New Jersey taxpayers pay a LOT of money to subsidize far-left behavior at Rutgers University. “Shit ton” would be more accurate but we try to keep Save Jersey a PG environment to the fullest extent possible for a website that covers the likes of Jim McGreevey and Bob Menendez.

The Microaggressive Scarlet Knight
The Microaggressive Scarlet Knight

Not surprisingly, despite this overly-generous public investment, Rutgers continues to flounder under poor leadership, resulting in not just another 2.3% tuition hike but also an S&P credit downgrade. Sound familiar? It should. Future legislators are on campus as I write this, learning how to spend themselves into a hole – and try to tax (or in this case, tuition-hike) – their way out instead of making hard, smart decisions. God help us.

In any event, none of the adults are learning from their mistakes by failing to make cuts, and spend money more responsibly, particularly in the wake of the “unfunded mandate” that is the UMDNJ merger. 

President Robert Barchi blasted out an e-mail to the university list serve on Tuesday evening announcing a brand new diversity (!) initiative, headed-up by the brand new Orwellian-sounding “University-wide Diversity and Inclusion Office,” with an expensive twist:

Should an academic unit select a faculty candidate who increases the diversity of that unit, as broadly defined above, the unit will be eligible to receive fifty percent of that individual’s salary for three years, as well as additional funds to support mentoring and retention activities.”

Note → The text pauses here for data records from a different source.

(** * algob transaction helpers (packages/algob/src/lib/tx.ts)

    A shallow embedding of [tx.ts] and the properties of its parameter
    resolution, signing dispatch and group submission.

    Conventions of the embedding.
    - A JavaScript [number] holding a fee or a round is a [Z]; the arithmetic
      of [tx.ts] on them ([Math.max], one addition, [=== 0]) is exact on
      integers below 2^53 in magnitude, the range of rounds and microAlgos.
    - An optional field ([x?: T]) is an [option]; [??] is [nullish].
    - A [SuggestedParams] object lives in a heap and is handled by reference,
      because [mkTxParams] assigns to the fields of the object it is given.
    - [async] functions run sequentially ([await] at every call), so they are
      computations of one state-and-exception monad [M] over a [World]: the
      heap of params objects and the trace of calls to the collaborators
      (algod node, algosdk, the runtime's builder, the loggers).
    - [throw new Error(msg)] is [throw (Error msg)]. *)

From Stdlib Require Import ZArith String List Bool Lia.
From stdpp Require Import base option list gmap strings pretty.

Local Open Scope Z_scope.

(** ** JavaScript values *)

Inductive JsError : Type := Error (message : string).

Inductive Result (A : Type) : Type :=
| Ok (a : A)
| Throw (e : JsError).
Arguments Ok {A} a.
Arguments Throw {A} e.

(** [a ?? b] with [b] always defined. *)
Definition nullish {A : Type} (a : option A) (b : A) : A :=
  match a with Some x => x | None => b end.

(** [a ?? b] with [b] itself optional. *)
Definition nullish_opt {A : Type} (a b : option A) : option A :=
  match a with Some x => Some x | None => b end.

(** [x !== undefined]. *)
Definition defined {A : Type} (a : option A) : bool :=
  match a with Some _ => true | None => false end.

(** The truth value of an optional string in an [if]: [undefined] and the
    empty string are falsy. *)
Definition truthy (o : option string) : bool :=
  match o with
  | Some s => negb (String.eqb s EmptyString)
  | None => false
  end.

(** The truth value of an optional boolean in an [if]. *)
Definition truthy_bool (o : option bool) : bool :=
  match o with Some b => b | None => false end.

Definition Blob : Type := list Byte.byte.      (* Uint8Array *)
Definition SecretKey : Type := list Byte.byte.
Definition loc : Type := positive.             (* identity of a params object *)

(** ** algosdk data *)

Record SuggestedParams : Type := mkSuggestedParams {
  flatFee : option bool;
  fee : Z;
  firstRound : Z;
  lastRound : Z;
  genesisID : string;
  genesisHash : string
}.

Definition set_flatFee (v : option bool) (s : SuggestedParams) : SuggestedParams :=
  mkSuggestedParams v (fee s) (firstRound s) (lastRound s) (genesisID s) (genesisHash s).
Definition set_fee (v : Z) (s : SuggestedParams) : SuggestedParams :=
  mkSuggestedParams (flatFee s) v (firstRound s) (lastRound s) (genesisID s) (genesisHash s).
Definition set_firstRound (v : Z) (s : SuggestedParams) : SuggestedParams :=
  mkSuggestedParams (flatFee s) (fee s) v (lastRound s) (genesisID s) (genesisHash s).
Definition set_lastRound (v : Z) (s : SuggestedParams) : SuggestedParams :=
  mkSuggestedParams (flatFee s) (fee s) (firstRound s) v (genesisID s) (genesisHash s).

Record Account : Type := mkAccount { addr : string; sk : SecretKey }.

Record ConfirmedTxInfo : Type := mkConfirmedTxInfo { confirmed_round : Z }.

(** [Uint8Array | Uint8Array[]], the argument of [sendRawTransaction]. *)
Inductive RawTxns : Type :=
| RawOne (signed : Blob)
| RawMany (signed : list Blob).

(** ** Types of [@algorand-builder/runtime/build/types] and [../types] *)

(** Modelled from the spec: the declaration of [TxParams], in the runtime
    package's [types], is not embedded; the fields are the ones [tx.ts]
    reads (UserTxParams {totalFee?, feePerByte?, firstValid?, validRounds?}
    and the two optional note fields, raw or base64). *)
Record TxParams : Type := mkTxParamsRecord {
  feePerByte : option Z;
  totalFee : option Z;
  firstValid : option Z;
  validRounds : option Z;
  note : option string;
  noteb64 : option string
}.

(** Modelled from the spec: the declaration of the enum [SignType], in the
    runtime package's [types], is not embedded; [tx.ts] names two members and
    has a [default] branch for every other value, kept here as
    [SignType.Other]. *)
Module SignType.
Inductive t : Type :=
| SecretKey
| LogicSignature
| Other (tag : nat).
End SignType.

(** Modelled from the spec: the declaration of [ASADeploymentFlags], in
    [../types], is not embedded; it is a [TxParams] with the creator's
    account. *)
Record ASADeploymentFlags : Type := mkASADeploymentFlags {
  creator : Account;
  flagsTxParams :> TxParams
}.

Module ASADef.
(** Modelled from the spec: the declaration of [ASADef], in [../types], is
    not embedded; the fields are the ones [makeAssetCreateTxn] reads (the
    full ASA parameter set and the asset-definition-level note fields). *)
Record t : Type := mk {
  total : Z;
  decimals : Z;
  defaultFrozen : bool;
  manager : option string;
  reserve : option string;
  freeze : option string;
  clawback : option string;
  unitName : option string;
  url : option string;
  metadataHash : option string;
  note : option string;
  noteb64 : option string
}.
End ASADef.
(** A continuation of a match stands at a suffix of the text. *)
Lemma run_suffix (ci : bool) (r : regex) :
  forall st st', In st' (run ci r st) ->
                 exists k, rest st' = skipn k (rest st).
Proof.
  induction r as [| | |w|a IHa b IHb|a IHa b IHb|g p lo hi|a IHa];
    intros st st' Hin; cbn [run] in Hin.
  - destruct Hin as [<-|[]]. now exists 0.
  - destruct (pos st =? 0); [|contradiction].
    destruct Hin as [<-|[]]. now exists 0.
  - destruct (rest st) eqn:E; [|contradiction].
    destruct Hin as [<-|[]]. exists 0. now rewrite E.
  - destruct (strip_prefix ci w (rest st)) as [s'|] eqn:E; [|contradiction].
    destruct Hin as [<-|[]]. exists (length w). cbn [rest].
    eapply strip_prefix_skipn; eauto.
  - apply in_flat_map in Hin. destruct Hin as (mid & Hm & Hin).
    destruct (IHa _ _ Hm) as [k1 E1]. destruct (IHb _ _ Hin) as [k2 E2].
    exists (k2 + k1). now rewrite E2, E1, skipn_skipn.
  - apply in_app_or in Hin. destruct Hin as [Hin|Hin]; eauto.
  - apply in_map_iff in Hin. destruct Hin as (k & <- & _). now exists k.
  - apply in_map_iff in Hin. destruct Hin as (mid & <- & Hm).
    cbn [rest]. eauto.
Qed.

Something tells me that hiring, for example, your Blogger-in-Chief to teach a law or politics class isn’t included in the “broad definition.”

Does this sound like a university that just got chastised by S&P to you?

You can check out the e-mail full text below the fold. I won’t even get into the ridiculousness of the ideology of “diversity” in this post, Save Jerseyans, other than to point out the obvious, something I’ve said many times before on this site: Rutgers’s priorities are screwed up. Hopelessly.

And speaking as both a New Jersey taxpayer and an alumnus of the school of law, I’m sick and tired of helping its leadership avoid tough decision-making, and engage in bizarre, expensive social experiments, through the enabling power of our tax dollars.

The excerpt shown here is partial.